Activity ▸ Reproduce exactly, and only, the lines below from the one containing "(segs : list" through the one containing "len (nonce ctx)".
···
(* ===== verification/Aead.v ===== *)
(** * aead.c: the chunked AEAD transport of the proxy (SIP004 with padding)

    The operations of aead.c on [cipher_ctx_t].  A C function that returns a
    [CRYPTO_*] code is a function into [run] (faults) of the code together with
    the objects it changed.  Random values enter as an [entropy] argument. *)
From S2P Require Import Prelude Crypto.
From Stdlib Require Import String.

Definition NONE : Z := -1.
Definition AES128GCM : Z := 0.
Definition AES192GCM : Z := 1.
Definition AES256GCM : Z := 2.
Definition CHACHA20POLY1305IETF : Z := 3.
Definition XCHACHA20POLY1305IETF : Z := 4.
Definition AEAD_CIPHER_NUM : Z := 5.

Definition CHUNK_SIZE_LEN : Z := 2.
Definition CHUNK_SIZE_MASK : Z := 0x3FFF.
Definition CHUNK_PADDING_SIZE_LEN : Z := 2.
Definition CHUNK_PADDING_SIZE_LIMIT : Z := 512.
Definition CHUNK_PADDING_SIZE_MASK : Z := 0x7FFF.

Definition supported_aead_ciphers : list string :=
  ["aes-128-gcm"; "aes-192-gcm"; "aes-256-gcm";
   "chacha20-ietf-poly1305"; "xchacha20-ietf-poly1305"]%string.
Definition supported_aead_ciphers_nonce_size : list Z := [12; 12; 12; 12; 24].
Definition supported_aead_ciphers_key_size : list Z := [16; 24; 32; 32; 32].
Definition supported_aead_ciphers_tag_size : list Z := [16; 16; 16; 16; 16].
···
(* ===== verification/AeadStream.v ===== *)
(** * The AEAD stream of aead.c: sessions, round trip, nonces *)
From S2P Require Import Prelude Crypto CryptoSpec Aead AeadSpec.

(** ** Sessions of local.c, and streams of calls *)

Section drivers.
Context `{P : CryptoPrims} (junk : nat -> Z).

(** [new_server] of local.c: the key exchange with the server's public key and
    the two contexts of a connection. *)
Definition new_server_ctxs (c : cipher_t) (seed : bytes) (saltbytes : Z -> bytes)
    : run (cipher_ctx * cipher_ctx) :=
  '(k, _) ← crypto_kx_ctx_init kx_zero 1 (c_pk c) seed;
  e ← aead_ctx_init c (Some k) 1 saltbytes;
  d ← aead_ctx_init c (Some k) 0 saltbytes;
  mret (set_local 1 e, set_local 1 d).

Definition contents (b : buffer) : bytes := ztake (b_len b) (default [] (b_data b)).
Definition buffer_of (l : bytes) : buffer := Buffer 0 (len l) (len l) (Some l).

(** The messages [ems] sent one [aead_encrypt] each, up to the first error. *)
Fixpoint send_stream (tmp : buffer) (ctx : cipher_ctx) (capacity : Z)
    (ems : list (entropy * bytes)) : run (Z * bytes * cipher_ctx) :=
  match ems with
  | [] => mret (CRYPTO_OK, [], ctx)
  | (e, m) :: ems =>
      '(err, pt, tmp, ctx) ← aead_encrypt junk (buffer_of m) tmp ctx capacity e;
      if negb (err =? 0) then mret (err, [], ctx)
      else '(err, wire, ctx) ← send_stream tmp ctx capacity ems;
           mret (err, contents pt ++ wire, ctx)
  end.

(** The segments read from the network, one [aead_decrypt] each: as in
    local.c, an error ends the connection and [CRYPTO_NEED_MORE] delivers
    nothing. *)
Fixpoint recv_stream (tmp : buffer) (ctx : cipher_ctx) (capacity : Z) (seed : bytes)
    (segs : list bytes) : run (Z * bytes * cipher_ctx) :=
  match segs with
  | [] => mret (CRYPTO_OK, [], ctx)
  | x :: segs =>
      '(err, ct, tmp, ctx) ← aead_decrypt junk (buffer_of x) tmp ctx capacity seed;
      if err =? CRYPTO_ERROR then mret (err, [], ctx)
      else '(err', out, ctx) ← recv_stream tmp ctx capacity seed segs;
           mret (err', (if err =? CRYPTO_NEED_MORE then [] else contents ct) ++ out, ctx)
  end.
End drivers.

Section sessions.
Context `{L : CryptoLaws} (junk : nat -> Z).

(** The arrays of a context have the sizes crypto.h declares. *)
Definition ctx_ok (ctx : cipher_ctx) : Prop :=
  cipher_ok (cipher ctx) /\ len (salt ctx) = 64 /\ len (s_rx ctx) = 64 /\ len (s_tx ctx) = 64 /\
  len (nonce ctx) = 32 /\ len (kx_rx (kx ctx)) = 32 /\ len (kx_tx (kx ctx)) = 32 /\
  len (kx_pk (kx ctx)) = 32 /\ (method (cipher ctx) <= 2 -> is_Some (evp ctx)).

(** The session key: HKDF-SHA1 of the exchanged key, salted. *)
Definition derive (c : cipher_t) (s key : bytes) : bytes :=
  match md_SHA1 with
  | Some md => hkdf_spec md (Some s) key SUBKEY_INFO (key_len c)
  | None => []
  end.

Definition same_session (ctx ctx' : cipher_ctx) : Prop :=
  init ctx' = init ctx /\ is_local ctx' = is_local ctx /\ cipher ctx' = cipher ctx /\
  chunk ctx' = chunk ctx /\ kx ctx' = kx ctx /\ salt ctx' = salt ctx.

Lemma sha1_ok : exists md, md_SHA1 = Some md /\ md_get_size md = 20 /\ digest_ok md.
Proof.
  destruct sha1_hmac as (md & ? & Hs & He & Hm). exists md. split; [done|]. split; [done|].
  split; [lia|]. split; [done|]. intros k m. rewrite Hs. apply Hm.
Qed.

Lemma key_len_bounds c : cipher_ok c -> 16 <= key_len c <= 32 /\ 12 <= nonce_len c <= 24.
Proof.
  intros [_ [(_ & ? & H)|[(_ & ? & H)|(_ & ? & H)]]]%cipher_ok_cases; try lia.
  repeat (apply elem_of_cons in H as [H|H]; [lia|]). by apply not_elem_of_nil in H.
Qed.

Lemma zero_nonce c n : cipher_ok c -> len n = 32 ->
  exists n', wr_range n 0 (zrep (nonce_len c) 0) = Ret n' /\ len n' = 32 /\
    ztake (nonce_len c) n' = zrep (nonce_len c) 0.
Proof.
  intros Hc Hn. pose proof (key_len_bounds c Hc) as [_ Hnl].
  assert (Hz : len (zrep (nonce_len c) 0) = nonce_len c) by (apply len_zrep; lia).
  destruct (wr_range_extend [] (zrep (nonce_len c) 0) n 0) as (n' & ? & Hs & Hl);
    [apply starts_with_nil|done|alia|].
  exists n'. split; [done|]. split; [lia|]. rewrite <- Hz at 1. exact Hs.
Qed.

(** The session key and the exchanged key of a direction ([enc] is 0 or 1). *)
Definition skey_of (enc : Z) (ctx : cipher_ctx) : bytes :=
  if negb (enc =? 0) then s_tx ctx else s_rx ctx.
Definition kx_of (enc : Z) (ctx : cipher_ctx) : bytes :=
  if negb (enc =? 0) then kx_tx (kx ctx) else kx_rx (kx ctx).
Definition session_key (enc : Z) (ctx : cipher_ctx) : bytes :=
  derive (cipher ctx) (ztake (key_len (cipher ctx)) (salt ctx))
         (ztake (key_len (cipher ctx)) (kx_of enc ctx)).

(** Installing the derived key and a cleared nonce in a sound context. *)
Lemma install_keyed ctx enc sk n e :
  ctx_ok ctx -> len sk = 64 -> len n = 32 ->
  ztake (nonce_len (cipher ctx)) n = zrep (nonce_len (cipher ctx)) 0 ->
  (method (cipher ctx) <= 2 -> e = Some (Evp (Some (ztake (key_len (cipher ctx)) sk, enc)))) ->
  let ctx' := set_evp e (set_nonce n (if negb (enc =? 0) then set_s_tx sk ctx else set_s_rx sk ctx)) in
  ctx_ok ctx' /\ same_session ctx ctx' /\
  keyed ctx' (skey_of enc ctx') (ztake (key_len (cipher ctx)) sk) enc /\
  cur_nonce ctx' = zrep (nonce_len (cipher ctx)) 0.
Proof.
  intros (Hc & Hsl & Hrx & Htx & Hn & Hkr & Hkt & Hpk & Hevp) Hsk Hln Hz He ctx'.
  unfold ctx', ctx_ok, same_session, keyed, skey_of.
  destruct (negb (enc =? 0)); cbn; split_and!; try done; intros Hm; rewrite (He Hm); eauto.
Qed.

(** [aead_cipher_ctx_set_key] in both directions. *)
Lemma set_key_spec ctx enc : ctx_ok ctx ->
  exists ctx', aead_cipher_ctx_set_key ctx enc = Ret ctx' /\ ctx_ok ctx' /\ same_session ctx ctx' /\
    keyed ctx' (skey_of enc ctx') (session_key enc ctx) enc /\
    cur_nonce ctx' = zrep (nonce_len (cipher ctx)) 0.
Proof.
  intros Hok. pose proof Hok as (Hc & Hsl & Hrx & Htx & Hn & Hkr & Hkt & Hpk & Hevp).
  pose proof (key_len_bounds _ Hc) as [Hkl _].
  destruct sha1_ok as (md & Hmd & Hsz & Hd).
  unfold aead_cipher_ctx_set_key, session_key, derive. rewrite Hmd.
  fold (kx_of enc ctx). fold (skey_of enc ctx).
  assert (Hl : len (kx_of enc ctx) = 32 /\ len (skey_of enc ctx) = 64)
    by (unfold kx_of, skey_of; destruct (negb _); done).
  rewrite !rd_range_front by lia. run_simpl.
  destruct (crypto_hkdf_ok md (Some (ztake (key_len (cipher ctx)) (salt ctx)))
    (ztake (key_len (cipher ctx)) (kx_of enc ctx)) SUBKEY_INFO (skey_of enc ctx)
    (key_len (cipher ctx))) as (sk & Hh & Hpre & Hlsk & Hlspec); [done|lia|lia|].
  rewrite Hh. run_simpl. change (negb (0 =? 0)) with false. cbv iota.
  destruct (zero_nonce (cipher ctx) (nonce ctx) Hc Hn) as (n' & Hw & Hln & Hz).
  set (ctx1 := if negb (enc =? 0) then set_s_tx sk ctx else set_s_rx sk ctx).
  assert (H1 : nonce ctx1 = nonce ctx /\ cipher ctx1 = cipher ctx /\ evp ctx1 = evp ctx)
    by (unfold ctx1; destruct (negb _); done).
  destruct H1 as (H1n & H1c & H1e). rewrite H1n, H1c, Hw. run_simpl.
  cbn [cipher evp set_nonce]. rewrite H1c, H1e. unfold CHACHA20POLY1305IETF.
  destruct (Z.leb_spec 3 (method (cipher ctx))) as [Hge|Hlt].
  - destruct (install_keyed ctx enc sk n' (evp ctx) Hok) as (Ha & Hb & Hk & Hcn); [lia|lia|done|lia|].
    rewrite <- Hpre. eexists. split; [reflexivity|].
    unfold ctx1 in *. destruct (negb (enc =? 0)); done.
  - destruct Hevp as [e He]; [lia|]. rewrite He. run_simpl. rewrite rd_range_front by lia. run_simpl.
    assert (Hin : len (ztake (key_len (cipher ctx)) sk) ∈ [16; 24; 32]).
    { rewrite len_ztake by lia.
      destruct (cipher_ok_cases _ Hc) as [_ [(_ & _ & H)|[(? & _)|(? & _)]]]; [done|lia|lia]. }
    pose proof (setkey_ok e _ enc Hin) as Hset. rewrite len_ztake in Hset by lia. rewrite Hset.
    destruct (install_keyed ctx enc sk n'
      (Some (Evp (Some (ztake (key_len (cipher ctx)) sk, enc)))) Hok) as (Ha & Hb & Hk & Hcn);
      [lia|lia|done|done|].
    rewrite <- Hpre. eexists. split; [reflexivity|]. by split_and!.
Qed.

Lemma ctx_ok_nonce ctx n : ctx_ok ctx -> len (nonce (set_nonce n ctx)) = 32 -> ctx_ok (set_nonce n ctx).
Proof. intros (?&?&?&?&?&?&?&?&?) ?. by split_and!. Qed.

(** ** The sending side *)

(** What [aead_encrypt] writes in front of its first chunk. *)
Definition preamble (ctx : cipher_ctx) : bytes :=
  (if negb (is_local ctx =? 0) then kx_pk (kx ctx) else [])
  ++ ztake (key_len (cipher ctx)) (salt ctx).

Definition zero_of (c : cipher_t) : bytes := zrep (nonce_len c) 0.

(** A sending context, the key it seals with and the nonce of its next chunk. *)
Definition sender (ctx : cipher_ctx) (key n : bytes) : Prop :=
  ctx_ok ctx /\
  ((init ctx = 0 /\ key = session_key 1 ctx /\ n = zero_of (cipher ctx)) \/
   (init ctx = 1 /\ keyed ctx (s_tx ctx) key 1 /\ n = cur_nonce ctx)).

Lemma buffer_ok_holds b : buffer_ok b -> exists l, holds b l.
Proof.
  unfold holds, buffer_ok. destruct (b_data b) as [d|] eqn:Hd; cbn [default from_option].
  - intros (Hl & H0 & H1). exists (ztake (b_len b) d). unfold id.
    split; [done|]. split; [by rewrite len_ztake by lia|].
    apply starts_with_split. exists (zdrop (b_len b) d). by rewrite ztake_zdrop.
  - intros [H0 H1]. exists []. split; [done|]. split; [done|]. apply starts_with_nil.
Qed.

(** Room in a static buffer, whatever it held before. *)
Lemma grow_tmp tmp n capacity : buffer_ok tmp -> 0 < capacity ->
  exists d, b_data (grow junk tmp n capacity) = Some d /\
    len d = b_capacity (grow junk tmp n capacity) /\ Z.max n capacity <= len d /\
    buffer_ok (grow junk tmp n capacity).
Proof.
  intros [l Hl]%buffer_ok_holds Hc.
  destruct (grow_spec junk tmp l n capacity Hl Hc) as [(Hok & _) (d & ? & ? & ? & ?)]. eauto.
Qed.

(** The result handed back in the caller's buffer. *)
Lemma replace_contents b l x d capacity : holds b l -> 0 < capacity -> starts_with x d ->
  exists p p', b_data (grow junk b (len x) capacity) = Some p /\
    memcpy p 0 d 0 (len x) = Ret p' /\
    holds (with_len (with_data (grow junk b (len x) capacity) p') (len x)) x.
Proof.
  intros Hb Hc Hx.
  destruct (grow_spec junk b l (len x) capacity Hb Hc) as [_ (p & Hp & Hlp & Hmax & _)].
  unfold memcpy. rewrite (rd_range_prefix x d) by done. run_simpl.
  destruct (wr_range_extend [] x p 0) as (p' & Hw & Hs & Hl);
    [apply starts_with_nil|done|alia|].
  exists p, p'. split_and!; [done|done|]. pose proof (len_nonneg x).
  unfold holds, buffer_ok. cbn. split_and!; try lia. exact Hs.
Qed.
···
Written answer ▸
    (segs : list bytes) : run (Z * bytes * cipher_ctx) :=
  match segs with
  | [] => mret (CRYPTO_OK, [], ctx)
  | x :: segs =>
      '(err, ct, tmp, ctx) ← aead_decrypt junk (buffer_of x) tmp ctx capacity seed;
      if err =? CRYPTO_ERROR then mret (err, [], ctx)
      else '(err', out, ctx) ← recv_stream tmp ctx capacity seed segs;
           mret (err', (if err =? CRYPTO_NEED_MORE then [] else contents ct) ++ out, ctx)
  end.
End drivers.

Section sessions.
Context `{L : CryptoLaws} (junk : nat -> Z).

(** The arrays of a context have the sizes crypto.h declares. *)
Definition ctx_ok (ctx : cipher_ctx) : Prop :=
  cipher_ok (cipher ctx) /\ len (salt ctx) = 64 /\ len (s_rx ctx) = 64 /\ len (s_tx ctx) = 64 /\
  len (nonce ctx) = 32 /\ len (kx_rx (kx ctx)) = 32 /\ len (kx_tx (kx ctx)) = 32 /\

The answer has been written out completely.